17th Sunday in Ordinary Time, Year A
1 Kings 3:5, 7-12
Psalm 119:57, 72, 76-77, 127-128, 129-130 (97a)
July 26, 2020
God said to Solomon, “Ask something of me and I will give it to you.”
If God said this to you, how would you respond? What is your first thought?…maybe an end to the Coronavirus? Or would you ask for “riches” or a “long life”?
Now, think about it a little deeper. Think of it as a once in a lifetime offer.
Solomon asks for “an understanding heart to judge your people and to distinguish right from wrong.”
God is pleased with what Solomon asks for. God is pleased that Solomon did not ask for “a long life…nor for riches…nor for the life” of his enemies. Solomon saw past earthly treasures to see what is most important.
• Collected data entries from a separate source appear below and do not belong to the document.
(** * SimpleVector: a shallow embedding of simple_vector.h

    The container is embedded over a flat element memory.  A raw pointer
    [Type*] is a 64-bit address counted in elements, [ArrayPtr] owns a block
    of consecutive cells, and every method is a state transformer that
    returns, throws, or runs into undefined behaviour.  A thrown exception
    keeps the state reached so far, so the partial effects of a failed
    relocation can be observed.

    The definitions come first: element types, memory, the owning buffer,
    the standard algorithms, the methods of [SimpleVector], observations,
    access, construction, transfer between objects, comparison.  The
    properties follow, then the claims C1 to C10, and further properties
    X1 to X29 of the rest of the interface close the file. *)

From stdpp Require Import gmap list.
From Stdlib Require Import ZArith Lia Bool.

Open Scope Z_scope.

(** ** Machine integers *)

(** [size_t] is a 64-bit unsigned integer; arithmetic on it wraps. *)
Definition SIZE_MODULUS : Z := 2 ^ 64.
Definition size_wrap (z : Z) : Z := z mod SIZE_MODULUS.

(** The largest array that [new Type[n]] can ever deliver. *)
Definition PTRDIFF_MAX : Z := 2 ^ 63 - 1.

(** A pointer [Type*] is a 64-bit address, counted here in elements.
    Pointer arithmetic that stays inside a buffer (or one past its end) is
    exact; the language leaves anything else undefined, and on the flat
    address space the code runs on it wraps around. *)
Definition POINTER_MODULUS : Z := 2 ^ 64.
Definition ptr_add (p n : Z) : Z := (p + n) mod POINTER_MODULUS.

(** ** Element types *)

(** How an element operation ends. *)
Inductive completion := Normal | Raised.

(** What the container asks of [Type]: the two traits queried with
    [if constexpr], value initialisation [Type()], and the two assignment
    operators.  [copy_assign d s] is [d = s] and yields the new [d];
    [move_assign d s] is [d = std::move(s)] and yields the new [d] and the
    moved-from [s].  Either may throw, possibly after changing its operands.
    For a type without copy assignment the copy branches are discarded at
    compile time and [copy_assign] is never reached. *)
Class Element (T : Type) := {
  is_copy_assignable : bool;
  is_nothrow_move_assignable : bool;
  value_init : T;
  copy_assign : T → T → completion * T;
  move_assign : T → T → completion * (T * T);
}.

(** An assignment that completes gives the destination the source's value. *)
Class ValueSemantics (T : Type) `{Element T} : Prop := {
  copy_assign_value : ∀ d s d', copy_assign d s = (Normal, d') → d' = s;
  move_assign_value : ∀ d s d' s',
    move_assign d s = (Normal, (d', s')) → d' = s;
}.

(** No assignment of the type ever throws. *)
Class NeverThrows (T : Type) `{Element T} : Prop := {
  copy_assign_normal : ∀ d s, (copy_assign d s).1 = Normal;
  move_assign_normal : ∀ d s, (move_assign d s).1 = Normal;
}.

(** The argument of [PushBack] and [Insert]: [const Type&] or [Type&&]. *)
Inductive arg (T : Type) :=
  | ByCopy (x : T)
  | ByMove (x : T).
Arguments ByCopy {T} x.
Arguments ByMove {T} x.

Definition arg_value {T} (a : arg T) : T :=
  match a with ByCopy x => x | ByMove x => x end.

(** ** Results *)

Inductive exn := out_of_range | bad_alloc | element_error.

Inductive res (A : Type) :=
  | Ret (a : A)
  | Throw (e : exn)
  | Undefined.
Arguments Ret {A} a.
Arguments Throw {A} e.
Arguments Undefined {A}.

(** ** Memory *)

(** [cells] maps an element address to the element stored there; [blocks]
    records, for the first address of every live array, its length. *)
Record heap (T : Type) := Heap {
  cells : gmap Z T;
  blocks : gmap Z Z;
}.
Arguments Heap {T} cells blocks.
Arguments cells {T} h.
Arguments blocks {T} h.

(** [ArrayPtr<Type>] holds one raw pointer. *)
Abbreviation ArrayPtr := Z (only parsing).
Definition nullptr : Z := 0.

Record SimpleVector := Vec {
  ptr_ : ArrayPtr;
  size_ : Z;
  capacity_ : Z;
}.

Infix "+ₚ" := ptr_add (at level 50, left associativity).

(** A method runs on the memory and on the object it is called on. *)
Record state (T : Type) := State {
  mem : heap T;
  this : SimpleVector;
}.
Arguments State {T} mem this.
Arguments mem {T} s.
Arguments this {T} s.

Definition M (T A : Type) : Type := state T → res A * state T.

Definition ret {T A} (a : A) : M T A := λ s, (Ret a, s).
Definition raise {T A} (e : exn) : M T A := λ s, (Throw e, s).
Definition undefined {T A} : M T A := λ s, (Undefined, s).
Definition bind {T A B} (m : M T A) (k : A → M T B) : M T B :=
  λ s, match m s with
       | (Ret a, s') => k a s'
       | (Throw e, s') => (Throw e, s')
       | (Undefined, s') => (Undefined, s')
       end.

Declare Scope vec_scope.
Delimit Scope vec_scope with vec.
Notation "x ← y ; z" := (bind y (λ x, z)) : vec_scope.
Notation "x ;; z" := (bind x (λ _, z)) : vec_scope.
Open Scope vec_scope.

Section Memory.
Context {T : Type} `{Element T}.

Definition get_this : M T SimpleVector := λ s, (Ret (this s), s).
Definition set_ptr (p : Z) : M T unit :=
  λ s, (Ret (), State (mem s) (Vec p (size_ (this s)) (capacity_ (this s)))).
Definition set_size (n : Z) : M T unit :=
  λ s, (Ret (), State (mem s) (Vec (ptr_ (this s)) n (capacity_ (this s)))).
Definition set_capacity (n : Z) : M T unit :=
  λ s, (Ret (), State (mem s) (Vec (ptr_ (this s)) (size_ (this s)) n)).

(** Reading or writing an address that holds no element is undefined. *)
Definition load (a : Z) : M T T :=
  λ s, match cells (mem s) !! a with
       | Some x => (Ret x, s)
       | None => (Undefined, s)
       end.

Definition store (a : Z) (x : T) : M T unit :=
  λ s, match cells (mem s) !! a with
       | Some _ =>
           (Ret (), State (Heap (<[a := x]> (cells (mem s))) (blocks (mem s)))
                          (this s))
       | None => (Undefined, s)
       end.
Solomon asked for “an understanding heart.” Our psalmist, praising God, says, “The law of your mouth is to me more precious than thousands of gold and silver pieces.” God’s Law is his “delight.” The psalmist loves God’s commands because they are good. God’s Law is not a burden. Following God’s Law leads us to be good people and leads us to the Kingdom of Heaven. Without God, nothing is holy.
With this in mind, we hear Jesus say, “The kingdom of heaven is like a treasure buried in a field, which a person finds and hides again, and out of joy goes and sells all that he has buys that field.” Heaven is so great a treasure that we should be willing to give up everything for it. It is that “pearl of great price.” After all, Jesus gave his life for us.
God offers this treasure to everyone. As Jesus says, “The kingdom of heaven is like a net thrown into the sea which collects fish of every kind.” Heaven is open to all who live righteously, following God’s Commands.
In God’s eyes, race does not matter. Ethnicity does not matter. Our physical abilities do not matter. The language we speak and our country of origin does not matter. The only thing that is displeasing to God is sin. Even then, God forgives those with a repentant heart.
In the Kingdom of Heaven, we will be with God. That is the greatest treasure that is. We get a taste of it in this world when we strive to live God’s commands.
We open ourselves to this treasure in receiving the Sacraments, beginning with Baptism, and then Confirmation. We only receive these two Sacraments once in a lifetime. We can receive the Sacrament of Reconciliation as often as we sin and repent. Hopefully, that is not often.
There is something we can do weekly, even daily, that is a taste of the Kingdom of Heaven, the Mass.
Remember how the psalmist said God’s commands are “more precious” than gold and silver. The first half of Mass centers on God’s Word, including his commandments. The Liturgy of the Word speaks of God’s love for his people. It speaks of God’s forgiveness for his people.
The second half of Mass is the Eucharist, the very Body and Blood of Christ. This is food for our soul. What more could we ask for in this world?
The Mass offers us treasure.
Do we “see” the treasure that Mass offers us? Do we “appreciate” it, or do we take it for granted?
We are Catholic. We have a set ritual for how we say Mass. We know when to make the Sign of the Cross, but do we know why we do it? We know there are readings from the Bible at Mass but do we know how they are selected? Do we know what the prayers are saying? Do we know why we bow and genuflect?
Do you know any of these answers or do you just do it because it was what you taught?
Uncovering the answers to these questions can help us appreciate the treasures of the Mass. With that in mind, this Fall, I will offer a series of presentations on the Mass to help us know not just what we do at Mass but why. This is to uncover the treasure of the Mass. You will find more information in this week’s bulletin on page two. What you won’t find is the place. We don’t know what Coronavirus precautions will be in place then. Maybe it will be an in-person presentation. Otherwise, it will be an online webinar. Only God knows right now.
For now, we continue our celebration of Mass as a treasure.